La nouvelle superstar du tennis belge est au paradis. Fiscal, notamment…

David Goffin ©BelgaImage

La Belgique a son nouveau Little Big Man comme elle les kiffe. Au Masters et en Coupe Davis, David a mis les Goliath du tennis à genoux: Nadal, Federer, Tsonga. Et d’autres bientôt. Aux grands cogneurs, petit David Goffin oppose un plaisir de technicité, de vivacité et d’intelligence. Une Justine au masculin. Un miracle comme la Wallonie si peu sportive en produit. Donc voilà, David. Je voulais juste te dire merci: tu es déjà presque grand. Je dis “presque” à cause d’un détail qui me barbouille le plaisir jusqu’à tout gâcher.

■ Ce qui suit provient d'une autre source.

Lemma coupling_preserved_witness :
  consistent (built toy_model) /\
  (forall other',
     load_index true
       (save_index (built toy_model) "store" empty_world).1 "store"
       (init toy_model) = (other', Ok tt) ->
     index other' = index (built toy_model) /\
     chunks other' = chunks (built toy_model) /\ consistent other').
Proof.
  pose proof (coupling_preserved true (init toy_model)) as (_ & B & _).
  assert (C : consistent (built toy_model)).
  { apply (B two_chunks). vm_compute. reflexivity. }
  split; [exact C|]. intros other' L.
  pose proof (coupling_preserved true (built toy_model)) as (_ & _ & R).
  apply (R "store" empty_world
           (save_index (built toy_model) "store" empty_world).1
           (init toy_model) other' C); [| reflexivity | exact L].
  vm_compute. reflexivity.
Defined.

(** C2, at concrete inputs.  On an index of two vectors [top_k = 3] gives
    three results, more than [min(3, 2)]: the place the index fills with
    the label [-1] passes the check [idx < len(self.chunks)] and reads
    the last chunk a second time, with the filler's score.  And
    [top_k = 0] is not raised to 1: the search raises. *)
Lemma search_beyond_index_size :
  (exists r1 r2 r3,
     search (built toy_model) (py "alpha") 3 = Ok [r1; r2; r3] /\
     hit_chunk r2 = mk_chunk "beta." 1 /\
     hit_chunk r3 = mk_chunk "beta." 1 /\
     similarity_score r3 = flowest) /\
  Z.min 3 (len (chunks (built toy_model))) = 2 /\
  Faiss.search index_of_two [1; 0] 3
  = Ok [(1, 0); (0, 1); (flowest, -1)] /\
  search (built toy_model) (py "alpha") 0 = Raise AssertionError.
Proof.
  repeat split; try (vm_compute; reflexivity).
  do 3 eexists. repeat split; vm_compute; reflexivity.
Qed.
(** * FC-DenseNet (model.py): a shallow embedding and its properties

    The network of [model.py] is assembled from four kinds of modules
    ([DenseLayer], [TransitionDown], [TransitionUp], [DenseBlock]) and a
    topology builder ([DenseNet103]).  Python exceptions are values of
    [exn]; every call that may raise returns a [result].  The numerical
    kernels of the tensor library (convolution, batch normalisation, pooling,
    dropout) are not part of the repository: they are the operations of the
    class [Torch], specified by the shapes they return and by the conditions
    under which the library returns at all. *)

From stdpp Require Import gmap strings list fin_maps pretty.
From Stdlib Require Import ZArith QArith Lia.

Local Open Scope string_scope.
Local Open Scope Z_scope.

(** ** Exceptions and results *)

Inductive exn : Type :=
| ValueError (msg : string)
| AttributeError (name : string)
| NameError (name : string)
| TypeError (msg : string)
| IndexError (msg : string)
| RuntimeError (msg : string).

Inductive result (A : Type) : Type :=
| Ok (a : A)
| Raise (e : exn).

Arguments Ok {A} a.
Arguments Raise {A} e.

#[export] Instance result_ret : MRet result := λ A a, Ok a.

#[export] Instance result_bind : MBind result := λ A B f m,
  match m with
  | Ok a => f a
  | Raise e => Raise e
  end.

#[export] Instance result_fmap : FMap result := λ A B f m,
  match m with
  | Ok a => Ok (f a)
  | Raise e => Raise e
  end.
(** * The hermes relayer adapter and the Docker test fixture

    A shallow embedding of [relayer/hermes/hermes_relayer.go] (package
    [hermes]) and of the Docker fixture of package [dockerutil], with the
    properties of their specification.

    Go strings are byte strings: they are [string] values whose characters
    are the bytes.  A slice [[]string] is a [list string]; a Go [map] is a
    [gmap]. *)

From Stdlib Require Import ZArith String Ascii List SpecFloat.
From stdpp Require Import base option list gmap strings sorting.

Local Open Scope string_scope.
Local Open Scope list_scope.

Set Warnings "-register-all".

(** ** The Go standard library, as far as the source uses it *)

(** A Go [error] value; [nil] is [None] in an [option error]. *)
Inductive error : Type :=
| errorString (msg : string).

(** Fields of a structured log entry ([zap.String], [zap.Error]). *)
Inductive Field : Type :=
| zap_String (key val : string)
| zap_Error (err : error).

(** One call of the logger's [Error] method. *)
Record LogEntry : Type := mkLogEntry {
  log_msg : string;
  log_fields : list Field
}.

(** Code that logs returns its value together with the entries it wrote,
    oldest first. *)
Definition Logged (A : Type) : Type := A * list LogEntry.

Definition log_Error (msg : string) (fields : list Field) : list LogEntry :=
  [mkLogEntry msg fields].

Module filepath.

(** [path/filepath] on Unix: the separator is a slash and there are no
    volume names. *)
Definition Separator : ascii := "/"%char.

Definition IsPathSeparator (c : ascii) : bool := Ascii.eqb c Separator.

Definition is_dot (c : ascii) : bool := Ascii.eqb c "."%char.

(** [r == n || IsPathSeparator(path[r])] for the rest of the path at [r]. *)
Definition at_end_or_separator (rest : list ascii) : bool :=
  match rest with
  | [] => true
  | c :: _ => IsPathSeparator c
  end.

(** The output buffer of [Clean] is kept as the bytes written so far, the
    most recent first; [out.w] is its length.

    [backtrack last out dotdot] is the loop
    [for out.w > dotdot && !IsPathSeparator(out.index(out.w)) { out.w-- }]
    where [last] is the byte at index [out.w]. *)
Fixpoint backtrack (last : ascii) (out : list ascii) (dotdot : nat)
  : list ascii :=
  match out with
  | [] => []
  | c :: out' =>
      if (dotdot <? length out)%nat && negb (IsPathSeparator last)
      then backtrack c out' dotdot
      else out
  end.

Tu vois ce que c’est, les impôts? Ça t’a servi à aller à l’école. À emprunter des routes. À te soigner. C’est aussi grâce aux impôts que tu as pu te former à l’Association francophone de tennis: les profs et les infrastructures de l’AFT sont subsidiés, comme les clubs où tu t’es entraîné depuis tout petit. Qui paie des impôts? Nous tous. Chacun selon ses revenus, qui sont parfois riquiqui. Ensemble, on s’appelle “les contribuables”. Je te précise ça pour te rappeler que si tu as déjà touché 7,3 millions de prize money (hors contrats publicitaires), et si tu vas en accumuler beaucoup d’autres, c’est aussi grâce à nos impôts, qui ont aidé à ciseler ton talent. Et maintenant que tu gagnes fort bien ta vie, la décence voudrait que toi aussi tu contribues. Or depuis 2016, tu es résident à Monaco. Donc tu ne verses pas un euro d’impôt sur le revenu en Belgique. Je sais! C’est “légal”. L’Europe est assez con que pour tolérer ses propres paradis fiscaux, et donc organiser sa propre évasion fiscale. Je sais aussi que tu n’es pas le seul sportif belge adulé qui fraude “légalement” sur le Caillou: Jacky Ickx avait ouvert la voie pour Justine Henin ou Philippe Gilbert, et aujourd’hui Thierry Neuville ou Stoffel Vandoorne. Mais je sais aussi que dans quelques années, fortune faite (et non imposée), tu reviendras comme Justine en Belgique après ta carrière pour à nouveau profiter de notre sécurité sociale et de nos infra-structures publiques. Et ça, c’est très minus. Avec ton Goffin Papers, tu n’es pas meilleur que les bandits des Panama ou des Paradise Papers. Tu es un grand tennisman, ça oui. Mais pas encore un grand homme.